My support network was insane, I never knew how many people valued me in their life. Friends organised fundraisers, my 3 closest girlfriends shaved their heads to raise money and stand with me, so I was not alone in bald life...what an emotional day that was!
The next few months are trying, treatment gets harder each time, but I am determined to do everything in my power to be ok. I start doing energy work, seeing healers, massage, reiki, healing touch, acupuncture, meditation, adjust my diet, do a photoshoot, I give my body & mind every possible chance to get through this. It’s fascinating what your body can withstand when you work from within, I learnt early on that mindset is 90% of the battle and your body will get you through anything.
It was during this time I started to utilise Solaris cancer care at SCGH and the support, treatments and understanding that comes from the team of amazing humans is second to none. I made sure to pop some money in the donation box every time, a small gesture, but how else do you say thank you to strangers being there for you through the most difficult time of your life.

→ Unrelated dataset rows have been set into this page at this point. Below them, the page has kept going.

(** C3. In a tick, an agent marked collided keeps its position and its
    reward for the tick equals the collision penalty; an agent not marked
    moves to its candidate position. In particular two agents on opposite
    legs whose candidate is the same cell, not a site, are both marked,
    both stay where they were and both get the penalty. *)
Theorem collided_stay_others_move (e : GridWorldEnv) (actions : list Z) :
  well_formed e -> Z.of_nat (length actions) = num_agents e ->
  exists observations rewards inf e',
    step actions e = (Ok (observations, rewards, false, inf), e') /\
    (forall i p q,
       agent_positions e !! i = Some p ->
       candidates e actions !! i = Some q ->
       (i ∈ collided e actions ->
          agent_positions e' !! i = Some p /\
          exists r, rewards !! i = Some r /\ (r == collision_penalty e)%Q) /\
       (i ∉ collided e actions -> agent_positions e' !! i = Some q)) /\
    (forall i j cell pi pj,
       candidates e actions !! i = Some cell ->
       candidates e actions !! j = Some cell ->
       cell <> location_A e -> cell <> location_B e ->
       directions e !! i = Some 0 -> directions e !! j = Some 1 ->
       agent_positions e !! i = Some pi -> agent_positions e !! j = Some pj ->
       i ∈ collided e actions /\ j ∈ collided e actions /\
       agent_positions e' !! i = Some pi /\ agent_positions e' !! j = Some pj /\
       (exists ri rj, rewards !! i = Some ri /\ rewards !! j = Some rj /\
          (ri == collision_penalty e)%Q /\ (rj == collision_penalty e)%Q)).
Proof.
  intros Hwf Hlen.
  destruct (step_agentwise e actions Hwf Hlen)
    as (observations & rewards & inf & e' & Hrun & _ & _ & _ & _ & _ & Hrows).
  exists observations, rewards, inf, e'. split; [exact Hrun|].
  assert (forall i p q,
       agent_positions e !! i = Some p ->
       candidates e actions !! i = Some q ->
       (i ∈ collided e actions ->
          agent_positions e' !! i = Some p /\
          exists r, rewards !! i = Some r /\ (r == collision_penalty e)%Q) /\
       (i ∉ collided e actions -> agent_positions e' !! i = Some q)) as Hgen.
  { intros i p q Hp Hq.
    assert (i < length actions)%nat as Hi.
    { apply lookup_lt_Some in Hq. unfold candidates in Hq.
      rewrite length_zip_with in Hq. lia. }
    destruct Hwf as (_ & Hlc & Hld).
    destruct (lookup_lt_is_Some_2 (carrying e) i) as [c Hc]; [lia|].
    destruct (lookup_lt_is_Some_2 (directions e) i) as [d Hd]; [lia|].
    specialize (Hrows i p q c d Hp Hq Hc Hd).
    unfold classify in Hrows. split; intros Hin.
    - rewrite decide_True in Hrows by exact Hin. simpl in Hrows.
      unfold row in Hrows. injection Hrows as Hp' _ _ Hr'.
      split; [exact Hp'|]. eexists. split; [exact Hr'|]. apply Qplus_0_l.
    - rewrite decide_False in Hrows by exact Hin.
      unfold row in Hrows. repeat case_decide; simpl in Hrows;
        injection Hrows as Hp' _ _ _; exact Hp'. }
  split; [exact Hgen|].
  intros i j cell p_i p_j Hci Hcj HA HB Hdi Hdj Hpi Hpj.
  destruct (detect_after_count e actions 0 Hwf) as [_ Hmark].
  assert (forall k, candidates e actions !! k = Some cell -> k ∈ collided e actions)
    as Hboth.
  { intros k Hk. apply Hmark. exists cell.
    split; [exact Hk|]. split; [exact HA|]. split; [exact HB|]. split.
    - exists i. auto.
    - exists j, 1. split; [exact Hcj|]. split; [exact Hdj | discriminate]. }
  destruct (Hgen i p_i cell Hpi Hci) as [Hi _].
  destruct (Hgen j p_j cell Hpj Hcj) as [Hj _].
  destruct (Hi (Hboth i Hci)) as (Hpi' & ri & Hri & Hqi).
  destruct (Hj (Hboth j Hcj)) as (Hpj' & rj & Hrj & Hqj).
  split; [apply Hboth, Hci|]. split; [apply Hboth, Hcj|].
  split; [exact Hpi'|]. split; [exact Hpj'|].
  exists ri, rj. auto.
Qed.

(** C4. In a tick, for an agent not marked collided: if its candidate
    position is SiteA and its direction flag is 1 (return leg), it ends
    carrying with flag 0 and a reward of 0; else if its candidate is SiteB,
    its flag is 0 (outbound leg) and it carries, it ends not carrying with
    flag 1 and the delivery reward; otherwise its carrying flag and its
    direction flag are unchanged. The delivery counter grows by the number
    of agents that take the delivery branch, one each, and no agent meets
    the conditions of both branches. *)
Theorem pickup_and_delivery (e : GridWorldEnv) (actions : list Z) :
  well_formed e -> Z.of_nat (length actions) = num_agents e ->
  exists observations rewards inf e',
    step actions e = (Ok (observations, rewards, false, inf), e') /\
    total_deliveries e'
      = total_deliveries e + count_events Delivered e actions 0 (length actions) /\
    forall i q c d,
      candidates e actions !! i = Some q ->
      carrying e !! i = Some c ->
      directions e !! i = Some d ->
      i ∉ collided e actions ->
      (q = location_A e /\ d = 1 ->
         event_of e actions i = PickedUp /\
         carrying e' !! i = Some 1 /\ directions e' !! i = Some 0 /\
         rewards !! i = Some 0%Q) /\
      (~ (q = location_A e /\ d = 1) ->
       q = location_B e /\ d = 0 /\ c = 1 ->
         event_of e actions i = Delivered /\
         carrying e' !! i = Some 0 /\ directions e' !! i = Some 1 /\
         exists r, rewards !! i = Some r /\ (r == delivery_reward e)%Q) /\
      (~ (q = location_A e /\ d = 1) ->
       ~ (q = location_B e /\ d = 0 /\ c = 1) ->
         event_of e actions i = Moved /\
         carrying e' !! i = Some c /\ directions e' !! i = Some d /\
         rewards !! i = Some 0%Q) /\
      ~ ((q = location_A e /\ d = 1) /\ (q = location_B e /\ d = 0 /\ c = 1)).
Proof.
  intros Hwf Hlen.
  destruct (step_agentwise e actions Hwf Hlen)
    as (observations & rewards & inf & e' & Hrun & _ & _ & _ & Hdel & _ & Hrows).
  exists observations, rewards, inf, e'. split; [exact Hrun|]. split; [exact Hdel|].
  intros i q c d Hq Hc Hd Hin.
  assert (i < length actions)%nat as Hi.
  { apply lookup_lt_Some in Hq. unfold candidates in Hq.
    rewrite length_zip_with in Hq. lia. }
  destruct Hwf as (Hlp & _ & _).
  destruct (lookup_lt_is_Some_2 (agent_positions e) i) as [p Hp]; [lia|].
  specialize (Hrows i p q c d Hp Hq Hc Hd).
  assert (event_of e actions i = classify e (collided e actions) i q c d) as Hev.
  { unfold event_of. rewrite Hq, Hc, Hd. reflexivity. }
  rewrite Hev. unfold classify in *. rewrite decide_False in * by exact Hin.
  unfold row in Hrows.
  split; [|split; [|split]].
  - intros Hpick. rewrite decide_True in * by exact Hpick. simpl in Hrows.
    injection Hrows as _ Hc' Hd' Hr'. auto.
  - intros Hnpick Hdeliver.
    rewrite (decide_False (P := q = location_A e /\ d = 1)) in * by exact Hnpick.
    rewrite decide_True in * by exact Hdeliver. simpl in Hrows.
    injection Hrows as _ Hc' Hd' Hr'.
    split; [reflexivity|]. split; [exact Hc'|]. split; [exact Hd'|].
    eexists. split; [exact Hr'|]. apply Qplus_0_l.
  - intros Hnpick Hndeliver.
    rewrite (decide_False (P := q = location_A e /\ d = 1)) in * by exact Hnpick.
    rewrite decide_False in * by exact Hndeliver. simpl in Hrows.
    injection Hrows as _ Hc' Hd' Hr'. auto.
  - intros [[_ Hd1] (_ & Hd0 & _)]. congruence.
Qed.

(** C5 (as the code has it). [step] does not look at the action codes: on
    a well-formed environment every vector of the right length is
    accepted, and a code outside the four of [Action] moves nothing, the
    candidate position of its agent being the position it has. *)
Theorem step_accepts_any_action_code (e : GridWorldEnv) (actions : list Z) :
  well_formed e -> Z.of_nat (length actions) = num_agents e ->
  is_ok (fst (step actions e)) = true /\
  forall i p a,
    agent_positions e !! i = Some p -> actions !! i = Some a ->
    ~ valid_action a ->
    candidates e actions !! i = Some p.
Proof.
  intros Hwf Hlen. split.
  - destruct (step_spec e actions Hwf Hlen) as [observations Hrun].
    rewrite Hrun. reflexivity.
  - intros i p a Hp Ha Hbad.
    unfold candidates. apply lookup_zip_with_Some. exists p, a.
    split; [|auto].
    unfold valid_action in Hbad. unfold _get_next_position.
    destruct p as [r c].
    repeat (rewrite decide_False by (intros [Heq _]; apply Hbad; auto)).
    reflexivity.
Qed.

(** C7. [step] called with a number of actions different from the number
    of agents raises the assertion error before it writes anything: the
    environment after the call is the environment before it, positions,
    carrying flags, legs, sites and the four counters included. *)
Theorem step_wrong_length_keeps_state (e : GridWorldEnv) (actions : list Z) :
  Z.of_nat (length actions) <> num_agents e ->
  step actions e = (Err AssertionError, e).
Proof.
  intros Hlen. unfold step.
  (* [self] is read, the assertion is evaluated and fails; [steps += 1] and
     everything after it is never reached *)
  rewrite bind_get.
  assert (bool_decide (Z.of_nat (length actions) = num_agents e) = false) as ->
    by (apply bool_decide_eq_false; exact Hlen).
  cbn [py_assert]. apply bind_err. reflexivity.
Qed.
End TickFacts.

(** ** The environment: what can be reached from [reset] *)

Section ReachableFacts.
Import Grid.

Lemma py_sum_zeros (n : nat) : py_sum (replicate n 0%Q) = 0%Q.
Proof.
  unfold py_sum. induction n as [|n IH]; simpl.
  - reflexivity.
  - change (0 + 0)%Q with 0%Q. exact IH.
Qed.

Lemma reset_state (e : GridWorldEnv) (site_A site_B : pos) :
  snd (reset site_A site_B e)
  = mkEnv (grid_size e) (num_agents e) (collision_penalty e) (delivery_reward e)
          site_A site_B
          (replicate (Z.to_nat (num_agents e)) site_A)
          (replicate (Z.to_nat (num_agents e)) 0)
          (replicate (Z.to_nat (num_agents e)) 0)
          0 0%Q 0 0.
Proof.
  unfold reset. rewrite bind_modify.
  match goal with
  | |- snd (_get_observations ?s) = _ =>
      destruct (get_observations_ok s) as [observations Hobs]
  end.
  - unfold well_formed. simpl. rewrite !length_replicate. auto.
  - rewrite Hobs. reflexivity.
Qed.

I’ve had my share of setbacks, complications, victories and trying moments...I’ve watched my skin burn from radiation, endured a failed reconstruction, had needles as thick as iPhone cords come at me and more surgery ahead of me. This journey of mine has not been easy, but every day I tell myself, be the exception, not the statistic!
I want you to know that this isn’t a sad cancer story, this isn’t one that says F Cancer, I was never able to say that once, it doesn’t deserve my energy in that way, I took away from this situation that it’s an opportunity to understand me, I have changes I need to make in my life that I've been ignoring and I 100% used this journey to become whole again, even with bits missing! I Clearly never lost my sense of humour along the way either.
My journey isn’t over though, I still have 5 years of targeted therapy medication that puts me into early menopause, or as my friends like to call into my “power surges”! A thing I never thought I’d have to experience twice in life, yes, this one doesn’t cancel out the real one...if only!
It's the proudest moment of my life to see who I’ve become in the process of all this, so confident, inspired by myself and understanding how lucky I am to have an appreciation of life to this degree at only 33.
So let’s all stand together and help Solaris cancer care, not only to offer treatments & support but to allow people like myself to find their power, find their strength and find their voice every day during their journey, and even more so after the fact to share that cancer can sometimes inspire great things amongst the heartache it creates.